The data =>
(** * The Viper front-end ([viper/parser.py]): source AST to typed LLL.

    A shallow embedding of the translator and of the [LLLnode] tree it
    builds, followed by the properties of the specification that were
    checked against it.

    Conventions of the embedding:
    - a Python function that can raise returns [result A]; the
      exception classes are the constructors of [exn];
    - [None] in a nullable position is [option]'s [None];
    - a [dict] is a [gmap] (an association list where the source sorts or
      enumerates its keys), a [list] is a [list], an [int] is a [Z];
    - a [str] is a [string]; it stands for its UTF-8 bytes, so that
      [bytes(s, 'utf-8')] is the list of its characters;
    - the modules [viper/opcodes.py] and [viper/types.py] and the Keccak
      primitive are not part of [parser.py]: they are the interfaces
      [OpcodesModule], [TypesModule] and [HashModule]. *)

From Stdlib Require Import ZArith String Ascii List Bool Lia.
From Stdlib Require Floats.SpecFloat.
From stdpp Require Import base option list gmap strings.

Open Scope Z_scope.

Set Warnings "-register-all".

(** ** Exceptions and the error monad *)

(** Built-in Python exceptions that the translator can run into. *)
Inductive py_error :=
| Exception_          (* raise Exception("...") *)
| IndexError
| KeyError
| UnboundLocalError
| AttributeError
| TypeError
| AssertionError
| NameError
| RecursionError
| ValueError.         (* binascii.Error is a ValueError *)

(** What [viper/types.py] can raise: its own two classes and built-ins.
    The three classes that [parser.py] defines itself are out of its
    reach. *)
Inductive types_exn :=
| TInvalidType
| TTypeMismatch
| TPy (e : py_error).
Lemma trim_length_zero l :
  List.length (trim l) = 0%nat ↔ Forall (λ c, is_space c = true) l.
Proof.
  unfold trim. rewrite length_rev. split.
  - intros H%nil_length_inv. apply drop_spaces_nil in H. apply Forall_rev in H.
    rewrite rev_involutive in H.
    destruct (drop_spaces_split l) as (sp & Hl & Hsp & _). rewrite Hl.
    by apply Forall_app.
  - intros H. apply drop_spaces_nil in H. rewrite H. done.
Qed.

(** The accepted part of a string: what is left between its leading and
    its trailing white space. *)
Lemma trim_spec l :
  ∃ sp1 sp2,
    l = (sp1 ++ trim l ++ sp2)%list
    ∧ Forall (λ c, is_space c = true) sp1 ∧ Forall (λ c, is_space c = true) sp2
    ∧ (∀ c rest, trim l = c :: rest → is_space c = false)
    ∧ (∀ c rest, trim l = (rest ++ [c])%list → is_space c = false).
Proof.
  destruct (drop_spaces_split l) as (sp1 & Hl & Hsp1 & Hhd).
  destruct (drop_spaces_split (rev (drop_spaces l))) as (sp2 & Hr & Hsp2 & Hlast).
  unfold trim. set (core := drop_spaces (rev (drop_spaces l))) in *.
  assert (drop_spaces l = (rev core ++ rev sp2)%list) as Hd.
  { rewrite <- rev_app_distr, <- Hr. by rewrite rev_involutive. }
  exists sp1, (rev sp2). split_and!.
  - by rewrite <- Hd.
  - done.
  - by apply Forall_rev.
  - intros c rest Hc. apply (Hhd c (rest ++ rev sp2)%list). by rewrite Hd, Hc.
  - intros c rest Hc. apply (Hlast c (rev rest)).
    rewrite <- (rev_involutive core), Hc, rev_app_distr. done.
Qed.

(** X1 (validateMessage): a chat text is accepted exactly when it is a
    string of at most 500 characters, not all of them white space, that
    has no character repeated eleven times in a row, no [http://] or
    [https://] link, no ten consecutive upper-case letters and no ten
    consecutive digits. *)
Theorem validateMessage_accepts v :
  validateMessage v = true
  ↔ ∃ t, v = JStr t
         ∧ (String.length t ≤ 500)%nat
         ∧ ¬ Forall (λ c, is_space c = true) (list_ascii_of_string t)
         ∧ ¬ contains_repeat (list_ascii_of_string t)
         ∧ ¬ contains_url (list_ascii_of_string t)
         ∧ ¬ contains_run is_upper 10 (list_ascii_of_string t)
         ∧ ¬ contains_run is_digit 10 (list_ascii_of_string t).
Proof.
  destruct v as [| | | |t| |]; try (split; [done|by intros (? & [=] & _)]).
  unfold validateMessage, BOT_PROTECTION.MAX_MESSAGE_LENGTH.
  assert (∀ t', JStr t = JStr t' → list_ascii_of_string t' = list_ascii_of_string t)
    as Hinj by (by intros t' [= <-]).
  remember (list_ascii_of_string t) as cs eqn:Hcs. split.
  - destruct (negb (truthy (JStr t))); [done|].
    destruct (Nat.ltb_spec 500 (String.length t)) as [Hlen|Hlen]; [done|].
    destruct (Nat.eqb_spec (List.length (trim cs)) 0) as [Htrim|Htrim]; [done|].
    destruct (has_repeat cs) eqn:Hrep; [done|].
    destruct (has_url cs) eqn:Hurl; [done|].
    destruct (has_run is_upper 10 cs) eqn:Hup; [done|].
    destruct (has_run is_digit 10 cs) eqn:Hdig; [done|].
    intros _. exists t. rewrite <- Hcs. split_and!; try done.
    + by rewrite <- trim_length_zero.
    + rewrite <- has_repeat_spec. congruence.
    + rewrite <- has_url_spec. congruence.
    + rewrite <- has_run_spec. congruence.
    + rewrite <- has_run_spec. congruence.
  - intros (t' & Ht' & Hlen & Hsp & Hrep & Hurl & Hup & Hdig).
    rewrite (Hinj t' Ht') in *. injection Ht' as <-.
    rewrite <- trim_length_zero in Hsp. rewrite <- has_repeat_spec in Hrep.
    rewrite <- has_url_spec in Hurl. rewrite <- has_run_spec in Hup, Hdig.
    assert (negb (truthy (JStr t)) = false) as ->.
    { destruct t; [|done]. subst cs. by exfalso. }
    destruct (Nat.ltb_spec 500 (String.length t)); [lia|].
    destruct (Nat.eqb_spec (List.length (trim cs)) 0); [done|].
    apply not_true_is_false in Hrep, Hurl, Hup, Hdig.
    by rewrite Hrep, Hurl, Hup, Hdig.
Qed.

Lemma drop_spaces_app_spaces sp l :
  Forall (λ c, is_space c = true) sp → drop_spaces (sp ++ l) = drop_spaces l.
Proof. induction 1 as [|c sp Hc _ IH]; simpl; [done|]. by rewrite Hc. Qed.

Lemma trim_core sp1 a mid b sp2 :
  Forall (λ c, is_space c = true) sp1 → Forall (λ c, is_space c = true) sp2 →
  is_space a = false → is_space b = false →
  trim (sp1 ++ a :: mid ++ b :: sp2) = (a :: mid ++ [b])%list.
Proof.
  intros Hsp1 Hsp2 Ha Hb. unfold trim.
  rewrite drop_spaces_app_spaces by done. simpl. rewrite Ha.
  replace (a :: mid ++ b :: sp2)%list with ((a :: mid ++ [b]) ++ sp2)%list
    by (simpl; by rewrite <- app_assoc).
  rewrite rev_app_distr, drop_spaces_app_spaces by (by apply Forall_rev).
  replace (a :: mid ++ [b])%list with ((a :: mid) ++ [b])%list by done.
  rewrite rev_app_distr. simpl rev at 1. simpl app at 1. simpl drop_spaces.
  rewrite Hb. simpl. by rewrite rev_app_distr, rev_involutive.
Qed.

Lemma list_last_split {A} (l : list A) : l ≠ [] → ∃ mid b, l = (mid ++ [b])%list.
Proof.
  destruct l as [|x l] using rev_ind; [done|]. intros _. by exists l, x.
Qed.

Lemma validateUserName_shape v :
  validateUserName v = true
  ↔ ∃ u, v = JStr u
         ∧ (String.length u ≤ 20)%nat
         ∧ Forall (λ c, is_invalid_name_char c = false) (list_ascii_of_string u)
         ∧ ∃ sp1 a mid b sp2,
             list_ascii_of_string u = (sp1 ++ a :: mid ++ b :: sp2)%list
             ∧ Forall (λ c, is_space c = true) sp1
             ∧ Forall (λ c, is_space c = true) sp2
             ∧ is_space a = false ∧ is_space b = false.
Proof.
  destruct v as [| | | |u| |]; try (split; [done|by intros (? & [=] & _)]).
  unfold validateUserName, BOT_PROTECTION.MAX_USERNAME_LENGTH.
  assert (∀ u', JStr u = JStr u' → list_ascii_of_string u' = list_ascii_of_string u)
    as Hinj by (by intros u' [= <-]).
  remember (list_ascii_of_string u) as cs eqn:Hcs. split.
  - destruct (negb (truthy (JStr u))); [done|].
    destruct (Nat.ltb_spec 20 (String.length u)) as [Hlen|Hlen]; [done|].
    destruct (Nat.ltb_spec (List.length (trim cs)) 2) as [Htrim|Htrim]; [done|].
    destruct (existsb is_invalid_name_char cs) eqn:Hinv; [done|].
    intros _. exists u. rewrite <- Hcs. split_and!; try done.
    + apply Forall_forall. intros c Hc.
      destruct (is_invalid_name_char c) eqn:E; [|done].
      assert (existsb is_invalid_name_char cs = true); [|congruence].
      apply existsb_exists. exists c. split; [by apply list_elem_of_In|done].
    + destruct (trim_spec cs) as (sp1 & sp2 & Hl & Hsp1 & Hsp2 & Hhd & Hlast).
      destruct (trim cs) as [|a rest] eqn:Hcore; [simpl in Htrim; lia|].
      destruct (list_last_split rest) as (mid & b & ->).
      { intros ->. simpl in Htrim. lia. }
      exists sp1, a, mid, b, sp2. split_and!; try done.
      * rewrite Hl. simpl. by rewrite <- app_assoc.
      * by apply (Hhd a (mid ++ [b])%list).
      * by apply (Hlast b (a :: mid)).
  - intros (u' & Hu' & Hlen & Hinv & sp1 & a & mid & b & sp2 & Hl & Hsp1 & Hsp2 & Ha & Hb).
    rewrite (Hinj u' Hu') in *. injection Hu' as <-.
    assert (negb (truthy (JStr u)) = false) as ->.
    { destruct u; [|done]. subst cs. by destruct sp1. }
    destruct (Nat.ltb_spec 20 (String.length u)); [lia|].
    rewrite Hl at 1. rewrite (trim_core sp1 a mid b sp2) by done.
    destruct (Nat.ltb_spec (List.length (a :: mid ++ [b])) 2) as [H2|_].
    { simpl in H2. rewrite length_app in H2. simpl in H2. lia. }
    assert (existsb is_invalid_name_char cs = false) as ->; [|done].
    apply not_true_is_false. intros (c & Hc & Hbad)%existsb_exists.
    apply list_elem_of_In in Hc. rewrite Forall_forall in Hinv.
    apply Hinv in Hc. congruence.
Qed.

Work request =>
Type out again, exactly as written, the lines from the beginning of the material through the one containing "primitive are not".

Task answer =>
(** * The Viper front-end ([viper/parser.py]): source AST to typed LLL.

    A shallow embedding of the translator and of the [LLLnode] tree it
    builds, followed by the properties of the specification that were
    checked against it.

    Conventions of the embedding:
    - a Python function that can raise returns [result A]; the
      exception classes are the constructors of [exn];
    - [None] in a nullable position is [option]'s [None];
    - a [dict] is a [gmap] (an association list where the source sorts or
      enumerates its keys), a [list] is a [list], an [int] is a [Z];
    - a [str] is a [string]; it stands for its UTF-8 bytes, so that
      [bytes(s, 'utf-8')] is the list of its characters;
    - the modules [viper/opcodes.py] and [viper/types.py] and the Keccak
      primitive are not part of [parser.py]: they are the interfaces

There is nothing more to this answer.